Steve Slivinski

No. 16
- Positions: Guard, Linebacker

Personal information
- Born: August 23, 1917 Cicero, Illinois, U.S.
- Died: November 15, 2008 (aged 91) Burien, Washington, U.S.
- Listed height: 5 ft 10 in (1.78 m)
- Listed weight: 214 lb (97 kg)

Career information
- High school: Tilden (Chicago, Illinois)
- College: Washington (1935-1938)
- NFL draft: 1939: 13th round, 118th overall pick

Career history
- Washington Redskins (1939–1943);

Awards and highlights
- NFL champion (1942); Second-team All-Pro (1940); Pro Bowl (1942); Second-team All-American (1937); 2× First-team All-PCC (1937, 1938);

Career NFL statistics
- Games played: 53
- Games started: 30
- Interceptions: 2
- Stats at Pro Football Reference

= Steve Slivinski =

American football player and coach (1917–2008)
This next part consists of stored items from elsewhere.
Lemma fwpr_verify_loop fuel : forall fw first last offset verified c (Q : result Error Z -> FakeStm32 -> Prop),
  ready c -> 0 <= first <= offset -> offset <= last -> last <= zlen fw -> zlen fw <= MAX_FLASH_SIZE -> (Z.to_nat (last - offset) <= fuel)%nat ->
  slice (flash_of c) first (offset - first) = slice fw first (offset - first) ->
  (forall v c', ready c' -> untouched c c' -> slice (flash_of c) first (last - first) = slice fw first (last - first) -> Q (Ok v) c') ->
  (forall e c', untouched c c' -> mismatch_at (flash_of c) fw first last e ->
     (reliable -> sound c -> last <= zlen (flash_of c) -> slice (flash_of c) first (last - first) = slice fw first (last - first) -> False) -> Q (Err e) c') ->
  fwpr (verify_loop fuel fw last offset verified) Q c.
Proof.
  induction fuel as [|fuel IH]; intros fw first last offset verified c Q Hr Hf Ho Hl Hfw Hfuel Hsame HO HE; cbn [verify_loop].
  { replace last with offset in * by lia. apply fwpr_ret, HO; [done | apply untouched_refl | exact Hsame]. }
  split_if; bool_hyps.
  2: { replace last with offset in * by lia. apply fwpr_ret, HO; [done | apply untouched_refl | exact Hsame]. }
  set (len := Z.min MAX_BLOCK (last - offset)). assert (Hlen : 1 <= len <= 256 /\ len <= last - offset) by (unfold len; change MAX_BLOCK with 256; lia).
  assert (Hsplit : forall l : list Z, slice l first (last - first) = slice l first (offset - first) ++ slice l offset len ++ slice l (offset + len) (last - offset - len)).
  { intros l. replace (last - first) with ((offset - first) + (len + (last - offset - len))) by lia. rewrite !slice_split by lia.
    by replace (first + (offset - first)) with offset by lia. }
  apply fwpr_bind, fwpr_lift, fwp_read_block; [done | lia | change FLASH_BASE with 134217728; mlia | | |].
  - intros c1 Hr1 Hu1 _ Hin Hp. replace (FLASH_BASE + offset - FLASH_BASE) with offset in * by lia.
    assert (Hz : length (slice (flash_of c) offset len) = length (slice fw offset len)).
    { assert (H1 : zlen (slice (flash_of c) offset len) = len) by (rewrite zlen_slice; lia).
      assert (H2 : zlen (slice fw offset len) = len) by (rewrite zlen_slice; lia). unfold zlen in *. lia. }
    destruct (first_difference _ _ 0) as [i|] eqn:Ed.
    + apply first_difference_Some in Ed as (Hi & Ht & g & w & Hg & Hw & Hne). rewrite Z.sub_0_r in *.
      assert (Hil : i < len). { apply lookup_lt_Some in Hg. assert (zlen (slice (flash_of c) offset len) = len) by (rewrite zlen_slice; lia). unfold zlen in *. lia. }
      rewrite (byte_at_lookup _ _ _ Hg), (byte_at_lookup _ _ _ Hw). apply fwpr_fail, HE; [done | |].
      * exists (offset + i). split; [lia|]. split; [lia|]. split.
        -- replace (offset + i - first) with ((offset - first) + i) by lia. rewrite !slice_split by lia.
           replace (first + (offset - first)) with offset by lia. rewrite Hsame. f_equal. by rewrite !slice_take in Ht by lia.
        -- apply slice_lookup in Hg, Hw; [by exists g || (split; [exact Hg | split; [exact Hw | exact Hne]]) | lia..].
      * intros _ _ _ Heq. rewrite !Hsplit in Heq. apply app_inj_1 in Heq as [_ Heq].
        2: { rewrite Hsame. done. }
        apply app_inj_1 in Heq as [Heq _]; [|done]. rewrite Heq, Hw in Hg. congruence.
    + apply first_difference_None in Ed; [|done]. apply fwpr_bind, fwpr_progress.
      pose proof Hu1 as [K1 F1]. apply IH with (first := first); [done | lia | lia | done | done | lia | | |].
      * rewrite F1. replace (offset + len - first) with ((offset - first) + len) by lia. rewrite !slice_split by lia.
        replace (first + (offset - first)) with offset by lia. by rewrite Hsame, Ed.
      * intros v c2 Hr2 Hu2. rewrite F1. intros Hall. apply HO; [done | by eapply untouched_trans | done].
      * intros e c2 Hu2 Hm Hs. rewrite F1 in *. apply HE; [by eapply untouched_trans | done|]. intros Hrel [Hsp Hsf]. apply Hs; [done|].
        split; [by rewrite (kin_protected _ _ K1) | by apply (kin_fault _ _ K1)].
  - intros Hp c1 Hr1 Hu1. apply HE; [done | done|]. intros _ [Hsp _]. congruence.
  - intros e c1 Hu1 Hwe Hne Hs Hnp. apply HE; [done | |].
    + by destruct Hwe as [[[-> | [-> | ->]] | [g ->]] | [s ->]].
    + intros Hrel Hso Hin _. apply Hs; [done | done | change FLASH_BASE with 134217728; lia | lia].
Qed.
End Verify.

(** ** Erasing and writing the image *)

Lemma kin_sound c c' : kin c c' -> sound c -> sound c'.
Proof. intros K [Hp Hf]. split; [by rewrite (kin_protected _ _ K) | by apply (kin_fault _ _ K)]. Qed.
Lemma erased_app a b : erased (a ++ b) = erased a && erased b.
Proof. apply forallb_app. Qed.
Lemma erased_sub F o n o' n' : erased (slice F o n) = true -> 0 <= o -> o <= o' -> 0 <= n' -> o' + n' <= o + n -> erased (slice F o' n') = true.
Proof.
  intros He Ho Ho' Hn Hl. replace n with ((o' - o) + (n' + (o + n - o' - n'))) in He by lia.
  rewrite !slice_split, !erased_app in He by lia. bool_hyps. by replace (o + (o' - o)) with o' in * by lia.
Qed.
(** The first [p] pages erased. *)
Definition wiped (F : list Z) (p : Z) : list Z := patch F 0 (blank (p * PAGE_SIZE)).
Lemma wiped_0 F : wiped F 0 = F.
Proof. unfold wiped. change (blank (0 * PAGE_SIZE)) with (@nil Z). apply patch_nil. Qed.
Lemma zlen_wiped F p : 0 <= p -> p * PAGE_SIZE <= zlen F -> zlen (wiped F p) = zlen F.
Proof. intros Hp Hl. unfold wiped. apply zlen_patch; [lia|]. rewrite zlen_blank; change PAGE_SIZE with 128 in *; lia. Qed.
Lemma wiped_add F p k : 0 <= p -> 0 <= k -> (p + k) * PAGE_SIZE <= zlen F -> fold_left erase_page (seqZ p k) (wiped F p) = wiped F (p + k).
Proof.
  intros Hp Hk Hl. change PAGE_SIZE with 128 in *. rewrite erase_pages_span by (change PAGE_SIZE with 128; rewrite ?zlen_wiped; change PAGE_SIZE with 128; lia).
  unfold wiped. change PAGE_SIZE with 128. rewrite Z.mul_add_distr_r, blank_add by lia.
  rewrite patch_split; rewrite ?zlen_app, ?zlen_blank; try lia. done.
Qed.
Lemma erased_wiped F p n : 0 <= n <= p * PAGE_SIZE -> p * PAGE_SIZE <= zlen F -> erased (slice (wiped F p) 0 n) = true.
Proof.
  intros Hn Hl. apply (erased_sub _ 0 (p * PAGE_SIZE)); try lia. unfold wiped.
  assert (Hz : zlen (blank (p * PAGE_SIZE)) = p * PAGE_SIZE) by (apply zlen_blank; lia).
  rewrite <- Hz at 2. rewrite slice_patch_same by lia. apply erased_blank.
Qed.

Section Write.
Context {T : Type} `{TR : !Transport T} `{CL : !ChipLink T}.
Stephen Paul Slivinski (August 23, 1917 – November 15, 2008) was an American professional football guard in the National Football League (NFL) for the Washington Redskins. He played college football at the University of Washington and was drafted in the thirteenth round of the 1939 NFL draft.

Slivinski returned to Washington as a coach in 1945.